[Python-ideas] Python 3000 TIOBE -3%

Guido van Rossum guido at python.org
Thu Feb 9 19:34:50 CET 2012


On Thu, Feb 9, 2012 at 10:25 AM, Massimo Di Pierro <
massimo.dipierro at gmail.com> wrote:

>
> On Feb 9, 2012, at 12:03 PM, Steven D'Aprano wrote:
>
>  Massimo Di Pierro wrote:
>>
>>> Here is another data point:
>>> http://redmonk.com/sogrady/**2012/02/08/language-rankings-**2-2012/<http://redmonk.com/sogrady/2012/02/08/language-rankings-2-2012/>
>>> Unfortunately the TIOBE index does matter. I can speak for python in
>>> education and trends I seen.
>>> Python is and remains the easiest language to teach but it is no longer
>>> true that getting Python to run is easer than alternatives (not for the
>>> average undergrad student).
>>>
>>
>> Is that a commentary on Python, or the average undergrad student?
>>
>
> I teach so the average student is my benchmark. Please do not
> misunderstand. While some may be lazy, but the average CS undergrad is not
> stupid but quite intelligent. They just do not like wasting time with
> setups and I sympathize with that. Batteries included is the Python motto.
>
>
>  It used to be you download python 2.5 and you were in business. Now you
>>> have to make a choice 2.x or 3.x. 20% of the students cannot tell one from
>>> the other (even after been told repeatedly which one to use). Three weeks
>>> into the class they complain with "the class code won't compile" (the same
>>> 20% cannot tell a compiler form an interpreter).
>>>
>>
>> Python has a compiler. The "c" in .pyc files stands for "compiled" and
>> Python has a built-in function called "compile". It just happens to compile
>> to byte code that runs on a virtual machine, not machine code running on
>> physical hardware. PyPy takes it even further, with a JIT compiler that
>> operates on the byte code.
>>
>>
>>  50+% of the students have a mac and an increasing number of packages
>>> depend on numpy. Installing numpy on mac is a lottery.
>>> Those who do not have a mac have windows and they expect an IDE like
>>> eclipse. I know you can use Python with eclipse but they do not. They
>>> download Python and complain that IDLE has no autocompletion, no line
>>> numbers, no collapsible functions/classes.
>>> From the hard core computer scientists prospective there are usually
>>> three objections to using Python:
>>> - Most software engineers think we should only teach static type
>>> languages
>>> - Those who care about scalability complain about the GIL
>>>
>>
>> How is that relevant to a language being taught to undergrads? Sounds
>> more like an excuse to justify dislike of teaching Python rather than an
>> actual reason to dislike Python.
>>
>>
>>  - The programming language purists complain about the use of reference
>>> counting instead of garbage collection
>>>
>>
>> The programming language purists should know better than that. The choice
>> of which garbage collection implementation (ref counting is garbage
>> collection) is a quality of implementation detail, not a language feature.
>>
>
> Don't shoot the messenger please.
>
> You can dismiss or address the problem. Anyway... undergrads do care
> because they will take 4 years to grade and they do not want to come out
> with obsolete skills. Our undergrads learn Python, Ruby, Java, Javascript
> and C++. Many know other languages which they learn on their own (Scala and
> Clojure are popular).


I'd give those students a bonus for being in touch with what's popular in
academia. Point them to Haskell next. They may amount to something.

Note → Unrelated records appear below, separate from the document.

(** The run of [updateDailyNote] over a note whose text the rewrite
    leaves as it is. *)
Lemma up_to_date_run (quiet : bool) (d : option DateTime) (w : World)
    (files : list TFile) (note : TFile) (todos : list rref) (content : jsstr) :
  autoEmbedTodosInDailyNote w = true ->
  isUpdating w = false ->
  getMarkdownFiles (host w) = Ok files ->
  findDailyNoteIn (toYYYYMMDD (targetDateOf d w)) files = Some note ->
  byDate (targetDateOf d w) (host w) = Ok todos ->
  vaultRead note (host w) = Ok content ->
  updateReminderSection (dailyNoteSectionMarker w) content
    (map (deref (host w)) todos) = Some content ->
  updateDailyNote quiet d w
  = (Ok tt, w,
     readEvents (targetDateOf d w) note
       ++ EvConsole Info :: map (fun _ => EvConsole Info) todos
       ++ (if quiet then [] else [EvNotice NoteUpToDate])).
Proof.
  intros Ha Hu Hf Hn Hb Hr Hsame.
  unfold updateDailyNote.
  rewrite (Engine.updateDailyNoteWith_run modify quiet d w files note Ha Hu Hf Hn).
  rewrite (Engine.tryBlock_read modify quiet (targetDateOf d w) note
             (setUpdating true w) todos content Hb Hr).
  cbn [dailyNoteSectionMarker setUpdating host].
  rewrite (sectionConsole_found _ _ _ _ Hsame), Hsame.
  rewrite StrFacts.str_eqb_refl. cbn [negb].
  fold (setUpdating true w). cbn [map]. rewrite !map_map.
  destruct quiet; cbn; rewrite (Engine.setUpdating_restore w Hu);
    rewrite ?app_nil_r; reflexivity.
Qed.

(** X9: when the rewritten text is the text just read, [updateDailyNote]
    writes nothing and leaves the world as it was; it gives the
    up-to-date notice unless [quiet]. *)
Theorem unchanged_text_is_not_written (quiet : bool) (d : option DateTime)
    (w : World) (files : list TFile) (note : TFile) (todos : list rref)
    (content : jsstr) :
  autoEmbedTodosInDailyNote w = true ->
  isUpdating w = false ->
  getMarkdownFiles (host w) = Ok files ->
  findDailyNoteIn (toYYYYMMDD (targetDateOf d w)) files = Some note ->
  byDate (targetDateOf d w) (host w) = Ok todos ->
  vaultRead note (host w) = Ok content ->
  updateReminderSection (dailyNoteSectionMarker w) content
    (map (deref (host w)) todos) = Some content ->
  updateDailyNote quiet d w
  = (Ok tt, w,
     readEvents (targetDateOf d w) note
       ++ EvConsole Info :: map (fun _ => EvConsole Info) todos
       ++ (if quiet then [] else [EvNotice NoteUpToDate])).
Proof.
  exact (up_to_date_run quiet d w files note todos content).
Qed.

(** X10: when the rewritten text differs from the text just read,
    [updateDailyNote] makes one write, of the rewritten text, to the note
    it located; when the write succeeds the host is the one the write
    leaves and the updated notice is given unless [quiet]; when the write
    throws the exception is caught and reported; either way the guard is
    cleared. *)
Theorem changed_text_is_written_once (quiet : bool) (d : option DateTime)
    (w : World) (files : list TFile) (note : TFile) (todos : list rref)
    (content newContent : jsstr) :
  autoEmbedTodosInDailyNote w = true ->
  isUpdating w = false ->
  getMarkdownFiles (host w) = Ok files ->
  findDailyNoteIn (toYYYYMMDD (targetDateOf d w)) files = Some note ->
  byDate (targetDateOf d w) (host w) = Ok todos ->
  vaultRead note (host w) = Ok content ->
  updateReminderSection (dailyNoteSectionMarker w) content
    (map (deref (host w)) todos) = Some newContent ->
  content <> newContent ->
  updateDailyNote quiet d w
  = (Ok tt, setHost (snd (vaultModify note newContent (host w))) w,
     readEvents (targetDateOf d w) note
       ++ EvConsole Info :: map (fun _ => EvConsole Info) todos
       ++ [EvConsole Info; EvModify note newContent]
       ++ match fst (vaultModify note newContent (host w)) with
          | Ok _ =>
              if quiet then []
              else [EvNotice (NoteUpdated (toYYYYMMDD (targetDateOf d w)))]
          | Err _ => failureReport quiet
          end).
Proof.
  intros Ha Hu Hf Hn Hb Hr Hnew Hdiff.
  unfold updateDailyNote.
  rewrite (Engine.updateDailyNoteWith_run modify quiet d w files note Ha Hu Hf Hn).
  rewrite (Engine.tryBlock_read modify quiet (targetDateOf d w) note
             (setUpdating true w) todos content Hb Hr).
  cbn [dailyNoteSectionMarker setUpdating host].
  rewrite (sectionConsole_found _ _ _ _ Hnew), Hnew.
  assert (Hneq : str_eqb content newContent = false).
  { destruct (str_eqb content newContent) eqn:E; [|reflexivity].
    apply StrFacts.str_eqb_eq in E. contradiction. }
  rewrite Hneq. cbn [negb].
  fold (setUpdating true w). cbn [map]. rewrite !map_map.
  cbv [bind console emit modify act when notice ret].
  cbn [host setUpdating].
  destruct (vaultModify note newContent (host w)) as [[[] | e] h'];
    destruct w as [a m u h]; cbn in Hu; subst u;
    destruct quiet; cbn; rewrite <- ?app_assoc; reflexivity.
Qed.


(** *** Notices and writes of one call *)

Lemma filter_notice_console (ls : list Level) :
  filter isNotice (map EvConsole ls) = [].
Proof. induction ls; simpl; auto. Qed.

Lemma filter_modify_console (ls : list Level) :
  filter isModify (map EvConsole ls) = [].
Proof. induction ls; simpl; auto. Qed.
Lemma paginar_geral voltas totalLimit (todos : list Linha) (k : nat)
      (w : SupabaseClient.Mundo Linha Registro Erro Cliente Loja) c :
  supabase w = Some c ->
  totalLimit - Z.of_nat (length todos) <= 1000 * Z.of_nat voltas ->
  exists p,
    supabase (paginar executa voltas totalLimit todos (Z.of_nat (1000 * k)) true w).2
    = Some c
    /\ chamadas (paginar executa voltas totalLimit todos (Z.of_nat (1000 * k)) true w).2
       = (chamadas w ++ p)%list
    /\ map fst p = map pagina (seq k (length p))
    /\ (p <> [] -> 1000 * (Z.of_nat (length p) - 1)
                   < totalLimit - Z.of_nat (length todos))
    /\ (Z.of_nat (length todos) < totalLimit -> p <> [])
    /\ match (paginar executa voltas totalLimit todos (Z.of_nat (1000 * k)) true w).1 with
       | Retorna rows =>
           Forall (fun qd => falha qd = None) p
           /\ rows = (todos ++ concat (map linhasDe p))%list
       | Lanca e =>
           exists p0 qd,
             p = (p0 ++ [qd])%list
             /\ Forall (fun qd => falha qd = None) p0
             /\ falha qd = Some e
       | Esgotado => False
       end.
Proof.
  revert todos k w. induction voltas as [|voltas IH]; intros todos k w Hc Hv.
  - cbn [paginar andb].
    destruct (Z.ltb_spec (Z.of_nat (length todos)) totalLimit) as [Hlt|Hge]; [lia|].
    exists []. cbn. rewrite !app_nil_r. repeat split; auto; try congruence. lia.
  - cbn [paginar andb].
    destruct (Z.ltb_spec (Z.of_nat (length todos)) totalLimit) as [Hlt|Hge].
    2:{ exists []. cbn. rewrite !app_nil_r. repeat split; auto; try congruence. lia. }
    unfold mbind, M_bind, vincular, consultar. rewrite Hc.
    fold (@pagina Registro k).
    destruct (executa c (@pagina Registro k) (loja w)) as [d s'] eqn:E.
    set (w' := {| supabase := Some c; loja := s';
                  chamadas := (chamadas w ++ [(@pagina Registro k, d)])%list |}).
    destruct d as [r|e].
    + unfold seErroLancar. destruct (error r) as [e|] eqn:Er.
      * exists [(@pagina Registro k, Resolvido r)]. cbn [lancar fst snd supabase chamadas].
        repeat split; auto; try congruence; try (cbn; lia).
        exists [], (@pagina Registro k, Resolvido r). repeat split; auto.
        cbn. now rewrite Er.
      * cbn [retornar].
        assert (Hok : falha (@pagina Registro k, Resolvido r) = None)
          by (cbn; now rewrite Er).
        destruct (data r) as [[|x linhas]|] eqn:Ed.
        -- rewrite paginar_parado. exists [(@pagina Registro k, Resolvido r)].
           cbn [fst snd supabase chamadas].
           repeat split; auto; try congruence; try (cbn; lia).
           cbn. rewrite Ed. cbn. now rewrite app_nil_r.
        -- destruct (Z.ltb_spec (Z.of_nat (length (x :: linhas))) 1000) as [Hs|Hf];
             cbn [negb].
           ++ rewrite paginar_parado. exists [(@pagina Registro k, Resolvido r)].
              cbn [fst snd supabase chamadas].
              repeat split; auto; try congruence; try (cbn; lia).
              cbn. rewrite Ed. cbn. now rewrite app_nil_r.
           ++ replace (Z.of_nat (1000 * k) + 1000) with (Z.of_nat (1000 * S k)) by lia.
              destruct (IH (todos ++ x :: linhas)%list (S k) w' eq_refl)
                as (p & Hs & Hp & Hq & Hn & Hne & Hres).
              { rewrite length_app. lia. }
              exists ((@pagina Registro k, Resolvido r) :: p). split; [exact Hs|].
              split; [rewrite Hp; unfold w'; cbn [chamadas];
                      now rewrite <- app_assoc|].
              split; [cbn [map fst length seq]; now rewrite Hq|].
              split.
              { intros _. rewrite length_app in Hn. cbn [length] in *.
                destruct p as [|qd p']; [cbn; lia|].
                specialize (Hn ltac:(discriminate)). cbn [length] in *. lia. }
              split; [discriminate|].
              destruct (paginar executa voltas totalLimit (todos ++ x :: linhas)
                                (Z.of_nat (1000 * S k)) true w').1 as [rows|e|].
              ** destruct Hres as [Hall ->]. split; [now constructor|].
                 cbn [map concat]. unfold linhasDe at 2. cbn [snd]. rewrite Ed.
                 cbn [default]. unfold id. now rewrite <- app_assoc.
              ** destruct Hres as (p0 & qd & -> & Hall & Hf').
                 exists ((@pagina Registro k, Resolvido r) :: p0), qd.
                 repeat split; auto.
              ** exact Hres.
        -- rewrite paginar_parado. exists [(@pagina Registro k, Resolvido r)].
           cbn [fst snd supabase chamadas].
           repeat split; auto; try congruence; try (cbn; lia).
           cbn. rewrite Ed. cbn. now rewrite app_nil_r.
    + exists [(@pagina Registro k, Rejeitado e)]. cbn [fst snd supabase chamadas].
      repeat split; auto; try congruence; try (cbn; lia).
      exists [], (@pagina Registro k, Rejeitado e). repeat split; auto.
Qed.
(** * httpkeepalive: graceful shutdown, connection tracking, latency sampling
      and proxy relay of the demo services

    A shallow embedding of [go-demo/main.go], of the drain loop of the
    Node.js demo and of the proxy of [java-demo/.../DemoApplication.java],
    followed by the properties of the specification.

    Conventions.
    - [time.Duration] is an [int64] count of nanoseconds, kept as a [Z] with
      the wrap-around of the Go arithmetic written out ([wrap64]).
    - [atomic.Int32] is a [Z] wrapped to 32 bits ([wrap32]).
    - [float32] is IEEE binary32, through the Standard Library's [SpecFloat]
      at precision 24 and maximal exponent 128.
    - Go strings are byte strings: [string].
    - A value read from shared state by a goroutine ([shutdownInitiated],
      [numConnections]) is an input of the step that reads it.
    - Functions of the Go and Java standard libraries that the code calls
      ([time.ParseDuration], [fmt.Sscanf], [http.Client.Do]) are parameters;
      the small ones ([strings.Split], [http.Header]) are written out.
    - The log lines written to the standard output and error streams are
      left out. *)

From Stdlib Require Import ZArith List Bool Ascii String Lia SpecFloat.
From stdpp Require Import base option list relations gmap strings.
Import ListNotations.

Local Open Scope Z_scope.

(** ** Machine integers *)

Module Int.

(** Two's complement wrap-around of a mathematical integer to [w] bits. *)
Definition wrap (w : Z) (x : Z) : Z :=
  (x + 2 ^ (w - 1)) mod 2 ^ w - 2 ^ (w - 1).

Definition wrap32 : Z -> Z := wrap 32.
Definition wrap64 : Z -> Z := wrap 64.

Definition min_int64 : Z := - 2 ^ 63.
Definition max_int64 : Z := 2 ^ 63 - 1.
Definition max_int32 : Z := 2 ^ 31 - 1.

Definition in_int64 (x : Z) : Prop := min_int64 <= x <= max_int64.

End Int.

(** ** IEEE binary32 *)

Module Float32.

Definition prec : Z := 24.
Definition emax : Z := 128.

Definition float32 : Type := spec_float.

Definition zero : float32 := S754_zero false.
(** [float32(1.0)]: mantissa 2^23, exponent -23. *)
Definition one : float32 := S754_finite false 8388608 (-23).

Definition add : float32 -> float32 -> float32 := SFadd prec emax.
Definition mul : float32 -> float32 -> float32 := SFmul prec emax.
Definition div : float32 -> float32 -> float32 := SFdiv prec emax.
(** The Go comparison [x <= y]: false as soon as one side is a NaN. *)
Definition leb : float32 -> float32 -> bool := SFleb.

End Float32.

(** ** Durations *)

Module Duration.

Definition Nanosecond : Z := 1.
Definition Millisecond : Z := 1000000.
Definition Second : Z := 1000000000.

End Duration.

(** ** The part of [net/http] the handlers use *)

Module Http.

Definition StatusSwitchingProtocols : Z := 101.
Definition StatusOK : Z := 200.
Definition StatusNoContent : Z := 204.
Definition StatusNotModified : Z := 304.
Definition StatusBadRequest : Z := 400.
Definition StatusInternalServerError : Z := 500.
Definition StatusBadGateway : Z := 502.
Definition StatusServiceUnavailable : Z := 503.

(** *** Header keys *)

Definition is_lower (c : ascii) : bool :=
  let n := nat_of_ascii c in (97 <=? n)%nat && (n <=? 122)%nat.
Definition is_upper (c : ascii) : bool :=
  let n := nat_of_ascii c in (65 <=? n)%nat && (n <=? 90)%nat.
Definition is_digit (c : ascii) : bool :=
  let n := nat_of_ascii c in (48 <=? n)%nat && (n <=? 57)%nat.

(** The token bytes of RFC 7230, as [validHeaderFieldByte] has them. *)
Definition validHeaderFieldByte (c : ascii) : bool :=
  is_lower c || is_upper c || is_digit c ||
  existsb (Ascii.eqb c)
    (list_ascii_of_string "!#$%&'*+-.^_`|~").

Definition to_upper (c : ascii) : ascii :=
  if is_lower c then ascii_of_nat (nat_of_ascii c - 32) else c.
Definition to_lower (c : ascii) : ascii :=
  if is_upper c then ascii_of_nat (nat_of_ascii c + 32) else c.

(** First letter and every letter after a dash in upper case, the others
    in lower case. *)
Fixpoint canon (upper : bool) (s : string) : string :=
  match s with
  | EmptyString => EmptyString
  | String c s' =>
      let c' := if upper then to_upper c else to_lower c in
      String c' (canon (Ascii.eqb c' "-") s')
  end.

(** [textproto.CanonicalMIMEHeaderKey]: a key with a byte that is not a
    token byte is returned unchanged. *)
Definition CanonicalMIMEHeaderKey (s : string) : string :=
  if forallb validHeaderFieldByte (list_ascii_of_string s)
  then canon true s else s.

(** *** [http.Header], a [map[string][]string] *)

Abbreviation Header := (gmap string (list string)).

(** [h.Get(key)]: the first value of the canonical key, [""] without one. *)
Definition Get (h : Header) (key : string) : string :=
  match h !! CanonicalMIMEHeaderKey key with
  | Some (v :: _) => v
  | _ => EmptyString
  end.

(** [h.Set(key, value)] replaces all the values of the canonical key. *)
Definition Set_ (h : Header) (key value : string) : Header :=
  <[CanonicalMIMEHeaderKey key := [value]]> h.

Definition Del (h : Header) (key : string) : Header :=
  delete (CanonicalMIMEHeaderKey key) h.

(** *** [http.ConnState], [http.Request], [http.Response] *)

Inductive ConnState : Type :=
| StateNew
| StateActive
| StateIdle
| StateHijacked
| StateClosed.

Definition Reader : Type := list string.

(** [http.NoBody]: a reader that is at its end. *)
Definition NoBody : Reader := [].

Record Request : Type := mkRequest {
  Method : string;
  URL_Scheme : string;
  URL_Host : string;
  URL_Path : string;
  URL_RawQuery : string;
  ReqHeader : Header;
  Body : Reader
}.

Record Response : Type := mkResponse_ {
  StatusCode : Z;
  RespBody : Reader
}.

(** [validMethod]: a non-empty token. *)
Definition validMethod (method : string) : bool :=
  negb (String.eqb method "") &&
  forallb validHeaderFieldByte (list_ascii_of_string method).

(** [http.NewRequest(method, "http://" + host + "/", body)] for a [host]
    that is a host name: the URL parses to scheme [http], that host and
    the path [/]; an empty method is [GET]; an invalid method is the
    error ([None]). *)
Definition NewRequest (method host : string) (body : Reader)
    : option Request :=
  let method := if String.eqb method "" then "GET"%string else method in
  if validMethod method then
    Some {| Method := method; URL_Scheme := "http"; URL_Host := host;
            URL_Path := "/"; URL_RawQuery := ""; ReqHeader := ∅;
            Body := body |}
  else None.

(** *** [http.ResponseWriter]

    The interface, with the two optional interfaces the decorator asks
    for by a type assertion ([http.Flusher], [io.ReaderFrom]).  A reader
    is the list of the chunks it yields.  The byte counts and errors the
    write methods return are passed through by every caller in this
    program and are left out.

    [WriteHeader] panics on a status code the server refuses; no other
    method does.  A panic ends the handler at that call: [Panicked] says
    of a writer that a call on it has panicked. *)

Class ResponseWriter (W : Type) : Type := {
  HeaderSet : string -> string -> W -> W;
  HeaderDel : string -> W -> W;
  WriteHeader : Z -> W -> W;
  Write : string -> W -> W;
  AsFlusher : option (W -> W);
  AsReaderFrom : option (Reader -> W -> W);
  Panicked : W -> bool
}.

(** [io.Copy(dst, src)]: through [dst.ReadFrom] when the destination has
    it, otherwise one [Write] per chunk read. *)
Definition Copy `{ResponseWriter W} (src : Reader) (w : W) : W :=
  match AsReaderFrom with
  | Some readFrom => readFrom src w
  | None => fold_left (fun acc chunk => Write chunk acc) src w
  end.

(** The line feed. *)
Definition nl : string := String "010" EmptyString.

(** [http.Error(w, msg, code)]; [fmt.Fprintln] ends the message with a
    line feed. *)
Definition Error `{ResponseWriter W} (msg : string) (code : Z) (w : W) : W :=
  Write (msg ++ nl)%string
    (WriteHeader code
      (HeaderSet "X-Content-Type-Options" "nosniff"
        (HeaderSet "Content-Type" "text/plain; charset=utf-8"
          (HeaderDel "Content-Length" w)))).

> They all agree multi-core is the future and whichever language can deal
> with them better is the future too.
>

Surely not JavaScript (which is single-threaded and AFAIK also uses
refcounting :-). Also, AFAIK Ruby has a GIL much like Python. I think it's
time to start a PR offensive explaining why these are not the problem the
trolls make them out to be, and how you simply have to use different
patterns for scaling in some languages than in others. And note that a
single-threaded event-driven process can serve 100,000 open sockets --
while no JVM can create 100,000 threads.

As masklinn says, the difference between garbage collection and reference
> counting is more than an implementation issue.
>

-- 
--Guido van Rossum (python.org/~guido)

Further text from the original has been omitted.